As for the buggy code itself, look for the following:

  • Duplicate deletions.

  • free() on a bad pointer.

  • free() on an object, or delete on malloc()'d memory.

  • Window deletion (the system deletes them for you).

Failing investigation, try the "ain't-programming-swell?" method (channeled by Michael D. Crawford):

Copy your application to a new folder, and then delete, comment, or #ifdef most of the code out. Then add back in a small amount of code... Start simple and get your code working correctly with malloc debugging before making the code more complicated.

Subject: SWIG, the BeOS, and the need for subclassing

Is SWIG useful or even possible on BeOS?

-- Backgrounder Interruption

Are you SWIGnorant? Here's a blurb from the official SWIG Web site:

SWIG [Simplified Wrapper and Interface Generator] is a program development tool designed to make it easy to build scripting language interfaces to C/C++ programs. Its primary audience is scientists, engineers, and programmers who would like to build interactive C/C++ programs, but who would rather work on more interesting problems than figuring out how to extend their favorite scripting language or using an excessively complicated programming tool.

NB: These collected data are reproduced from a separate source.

(* ===================================================================== *)
(** ** Start and stop *)
(* ===================================================================== *)

Section Lifecycle.

Context {Host Capability Awaitable Handle Payload : Type}.
Context {coordinator : Coordinator Host Capability Awaitable Handle Payload}.

Abbreviation world := (World Host Capability Awaitable Handle Payload).
Implicit Types (self : EventBroadcaster Handle) (w : world) (config : Config).


(** C9.  With [events] set to the empty list, construction ends
    normally, [register_handlers] makes no call into the host and
    retains nothing, [_matches_pattern] is false for every event name,
    and the handler does nothing for any event. *)
Theorem empty_event_list_is_noop (name : option string) w :
  let config := mkConfig (Some []) name in
  exists self w1,
    __init__ (Handle:=Handle) config w = (Ok self, w1) /\
    host w1 = host w /\ calls w1 = calls w /\
    (forall event, _matches_pattern self event = false) /\
    (exists self' w2,
        register_handlers self w1 = (Ok self', w2) /\
        host w2 = host w1 /\ calls w2 = calls w1 /\
        _unregister_funcs self' = []) /\
    (forall event (data : Payload) w3,
        _broadcast_handler self event data w3 = (Ok continue_, w3)).
Proof.
  intros config. eexists _, _. split; [reflexivity|].
  repeat split.
  eexists _, _. repeat split.
Qed.


(** The loop of [unregister_handlers], when every failure of a release
    is an instance of [Exception]. *)
Lemma for_each_unregister_one (funcs : list Handle) self w :
  (forall u h e, In u funcs -> unregister_failure u h = Some e ->
                 derives_Exception e = true) ->
  exists w',
    for_each funcs unregister_one self w = (Ok self, w') /\
    calls w' = calls w ++ map CallUnregister funcs.
Proof.
  revert w. induction funcs as [|u funcs IH]; intros w Herr; simpl.
  - exists w. now rewrite app_nil_r.
  - assert (Hstep : exists w1, unregister_one u self w = (Ok self, w1) /\
                               calls w1 = calls w ++ [CallUnregister u]).
    { unfold unregister_one, bind, try_except_Exception, do_unregister.
      pose proof (Herr u (host w)) as Hu. unfold unregister_failure in Hu.
      destruct (call_unregister u (host w)) as [[[]|e] h1].
      - eexists. split; reflexivity.
      - rewrite (Hu e (or_introl eq_refl) eq_refl). cbn.
        eexists. split; reflexivity. }
    destruct Hstep as (w1 & Hrun1 & Hcalls1).
    destruct (IH w1) as (w2 & Hrun2 & Hcalls2).
    { intros u' h e Hin. apply Herr. now right. }
    exists w2. unfold bind. rewrite Hrun1. split; [assumption|].
    rewrite Hcalls2, Hcalls1, <- app_assoc. reflexivity.
Qed.

(** A release that ends with something that is no instance of
    [Exception] ends [unregister_handlers] with it. *)
Lemma unregister_handlers_passes_non_Exception (u : Handle) (rest : list Handle) self w e :
  _unregister_funcs self = u :: rest ->
  unregister_failure u (host w) = Some e ->
  derives_Exception e = false ->
  exists w', unregister_handlers self w = (Raise e, w') /\
             calls w' = calls w ++ [CallUnregister u].
Proof.
  intros Hfuncs Hfail He.
  unfold unregister_handlers, bind. rewrite Hfuncs. simpl.
  unfold bind, unregister_one, bind, try_except_Exception, do_unregister.
  unfold unregister_failure in Hfail.
  destruct (call_unregister u (host w)) as [[[]|e'] h1]; [discriminate|].
  injection Hfail as ->. rewrite He.
  eexists. split; reflexivity.
Qed.

(** What [mount] registered is what its cleanup releases: the callables
    returned by the registrations, each once, in registration order. *)
Lemma cleanup_releases_what_mount_registered config w :
(forall (u : Handle) h e, unregister_failure u h = Some e -> derives_Exception e = true) ->
exists broadcaster w1 (regs : list (registration Handle)) broadcaster' w2,
  mount (Some config) w = (Ok broadcaster, w1) /\
  calls w1 = calls w ++ map registration_call regs /\
  cleanup broadcaster w1 = (Ok broadcaster', w2) /\
  calls w2 = calls w1 ++ map CallUnregister (map reg_returned regs) /\
  _unregister_funcs broadcaster' = [].
Proof.
intros Herr. unfold mount, __init__, bind at 1 2, log at 1. cbn.
set (w0 := mkWorld (host w) (calls w) _).
destruct (register_handlers_registers (new_broadcaster config) w0)
  as (self1 & w1 & Hrun1 & regs & _ & Hcalls1 & ->).
unfold bind. rewrite Hrun1. cbn.
set (self1 := with_unregister_funcs _ _).
set (w1' := mkWorld (host w1) (calls w1) _).
destruct (for_each_unregister_one (_unregister_funcs self1) self1 w1')
  as (w2 & Hrun2 & Hcalls2).
{ intros u h e _. apply Herr. }
eexists self1, w1', regs, _, _. split; [reflexivity|]. split; [exact Hcalls1|].
unfold cleanup, unregister_handlers, bind. rewrite Hrun2. cbn.
split; [reflexivity|]. split; [exact Hcalls2 | reflexivity].
Qed.

End Lifecycle.

(* ===================================================================== *)
(** ** The properties on the test double *)
(* ===================================================================== *)

Import Mock Scenario.





(** [test_no_broadcast_when_no_capability]. *)
Lemma handler_without_capability_is_silent_witness :
  get_capability (capability_name test_broadcaster) (host without_broadcast) = None /\
  exists w' delta new_logs,
    _broadcast_handler test_broadcaster "test:event" test_data without_broadcast
      = (Ok continue_, w') /\
    host w' = host without_broadcast /\
    calls w' = calls without_broadcast ++ delta /\
    (delta = [] \/ delta = [GetCapability (capability_name test_broadcaster)]) /\
    capability_calls delta = [] /\
    logs w' = logs without_broadcast ++ new_logs /\
    forallb is_debug new_logs = true.
Proof.
  split; [reflexivity|].
  apply (handler_without_capability_is_silent test_broadcaster "test:event" test_data
           without_broadcast).
  reflexivity.
Defined.

(** A capability interrupted from the keyboard: the handler does not
    return. *)
Example handler_interrupted :
  fst (_broadcast_handler test_broadcaster "test:event" test_data with_interrupted_broadcast)
  = Raise KeyboardInterrupt.
Proof. reflexivity. Qed.

(** [test_matches_wildcard_pattern]. *)
Lemma wildcard_pattern_matches_prefix_witness :
  In "content_block:*" (dict_get (cfg_events wildcard_config) DEFAULT_EVENTS) /\
  PyStr.contains star "content_block:*" = true /\
  _matches_pattern (new_broadcaster (Handle:=unregister) wildcard_config)
    "content_block:delta" = true /\
  PyStr.rstrip star "content_block:*" = PyStr.before_first star "content_block:*".
Proof.
  assert (Hin : In "content_block:*" (dict_get (cfg_events wildcard_config) DEFAULT_EVENTS))
    by (simpl; auto).
  split; [exact Hin|]. split; [reflexivity|].
  destruct (wildcard_pattern_matches_prefix (Handle:=unregister) wildcard_config
              "content_block:*" "content_block:delta" Hin eq_refl)
    as (Hmatch & _ & Hprefix).
  split; [apply Hmatch | apply Hprefix]; reflexivity.
Defined.

(** C4 as stated fails: "tool:pre" starts with the text before the first
    asterisk of the configured "tool:*:done", and does not match. *)
Lemma inner_star_pattern_rejects_prefix :
  In "tool:*:done" (dict_get (cfg_events inner_star_config) DEFAULT_EVENTS) /\
  PyStr.contains star "tool:*:done" = true /\
  PyStr.before_first star "tool:*:done" = "tool:" /\
  PyStr.startswith "tool:pre" (PyStr.before_first star "tool:*:done") = true /\
  _matches_pattern (new_broadcaster (Handle:=unregister) inner_star_config) "tool:pre"
    = false.
Proof. repeat split. simpl. auto. Qed.

(** [test_matches_exact_event], with a pattern next to the exact name. *)
Lemma exact_names_match_iff_member_witness :
  (forall p, In p (event_patterns (new_broadcaster (Handle:=unregister) mixed_config)) ->
             PyStr.startswith "tool:pre" (PyStr.rstrip star p) = false) /\
  (_matches_pattern (new_broadcaster (Handle:=unregister) mixed_config) "tool:pre" = true <->
   In "tool:pre" (dict_get (cfg_events mixed_config) DEFAULT_EVENTS) /\
   PyStr.contains star "tool:pre" = false).
Proof.
  assert (Hnone : forall p,
             In p (event_patterns (new_broadcaster (Handle:=unregister) mixed_config)) ->
             PyStr.startswith "tool:pre" (PyStr.rstrip star p) = false).
  { intros p [<-|[]]. reflexivity. }
  split; [exact Hnone|].
  apply (exact_names_match_iff_member (Handle:=unregister) mixed_config "tool:pre" Hnone).
Defined.

(** C5 as stated fails: with only "tool:*" configured there is no exact
    name, and "tool:pre" matches. *)
Lemma wildcard_matches_outside_exact_names :
  exact_events (new_broadcaster (Handle:=unregister) tool_wildcard_config) = [] /\
  ~ (In "tool:pre" (dict_get (cfg_events tool_wildcard_config) DEFAULT_EVENTS) /\
     PyStr.contains star "tool:pre" = false) /\
  _matches_pattern (new_broadcaster (Handle:=unregister) tool_wildcard_config) "tool:pre"
    = true.
Proof.
  split; [reflexivity|]. split; [|reflexivity].
  intros [[H|[]] _]. discriminate.
Qed.


(* ===================================================================== *)
(** ** More on construction and the pattern predicate *)
(* ===================================================================== *)

Section Construction.

Context {Handle : Type}.
Implicit Types (self : EventBroadcaster Handle) (config : Config).

Lemma partition_permutation (f : string -> bool) (l : list string) :
  Permutation (List.filter (fun e => negb (f e)) l ++ List.filter f l) l.
Proof.
  induction l as [|x l IH]; simpl; [constructor|].
  destruct (f x); simpl.
  - symmetry. apply Permutation_cons_app. now symmetry.
  - now constructor.
Qed.

(** X1.  Construction splits the configured events in two: every
    configured name is in exactly one of [exact_events] and
    [event_patterns] (as many times as it is configured), the patterns are
    the names that contain an asterisk, and the exact names those that do
    not. *)
Theorem construction_partitions_events config :
  let self := new_broadcaster (Handle:=Handle) config in
  events self = dict_get (cfg_events config) DEFAULT_EVENTS /\
  Permutation (exact_events self ++ event_patterns self) (events self) /\
  length (exact_events self) + length (event_patterns self) = length (events self) /\
  (forall e, In e (event_patterns self) <->
             In e (events self) /\ PyStr.contains star e = true) /\
  (forall e, In e (exact_events self) <->
             In e (events self) /\ PyStr.contains star e = false) /\
  (forall e, In e (exact_events self) -> In e (event_patterns self) -> False).
Proof.
  intros self. split; [reflexivity|].
  split; [apply partition_permutation|].
  split.
  { rewrite <- length_app. apply Permutation_length, partition_permutation. }
  split; [apply event_patterns_new|]. split; [apply exact_events_new|].
  intros e Hex Hpat.
  apply exact_events_new in Hex as [_ Hex].
  apply event_patterns_new in Hpat as [_ Hpat]. congruence.
Qed.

SWIG turns C/C++ declarations into a working scripting language interface. C functions become commands, C variables become scripting- language variables, and so on. By using ANSI C/C++ syntax, SWIG is easy to use, requires no modification to underlying C code, and is relatively simple to apply to existing applications.

For more info, visit

-- Back to our program

Ernest S. Tomlinson sees a fly in the SWIG ointment: While SWIG uses off-the-shelf objects, the essential BWindow and BViews are useful only when subclassed. Could you work around this through clever BMessageFilter use? In other words, could you simulate a MouseDown() implementation by trapping the message in a BMessageFilter?

Jon Watte suggests that you simply put more books on the shelf:

You can write your own subclasses of BView and BWindow to use from C-based programs, which turns all the virtual methods into function hook calls. Then run SWIG on those. That should not be very hard, although slightly tedious.

Chris Herborth goes further in suggesting that you can subclass from the underlying scripting language. He offered a Python example. Unfortunately, it's all spec and mirrors right now.

Subject: Startup about boxes

Them pesky splash screens that appear when apps start up—what are they good for? display information, for one. And to reassure the user that all is going well during initialization (if necessary), for another.

Should a startup panel be system-modal like on Windows? "No," cried the millions. Quelle surprise. Everyone agrees that windows shouldn't pop to the front unbidden.

Therefore, suggests Earl Malmrose, Be should provide API that let's you Show() a window without bringing it to the front.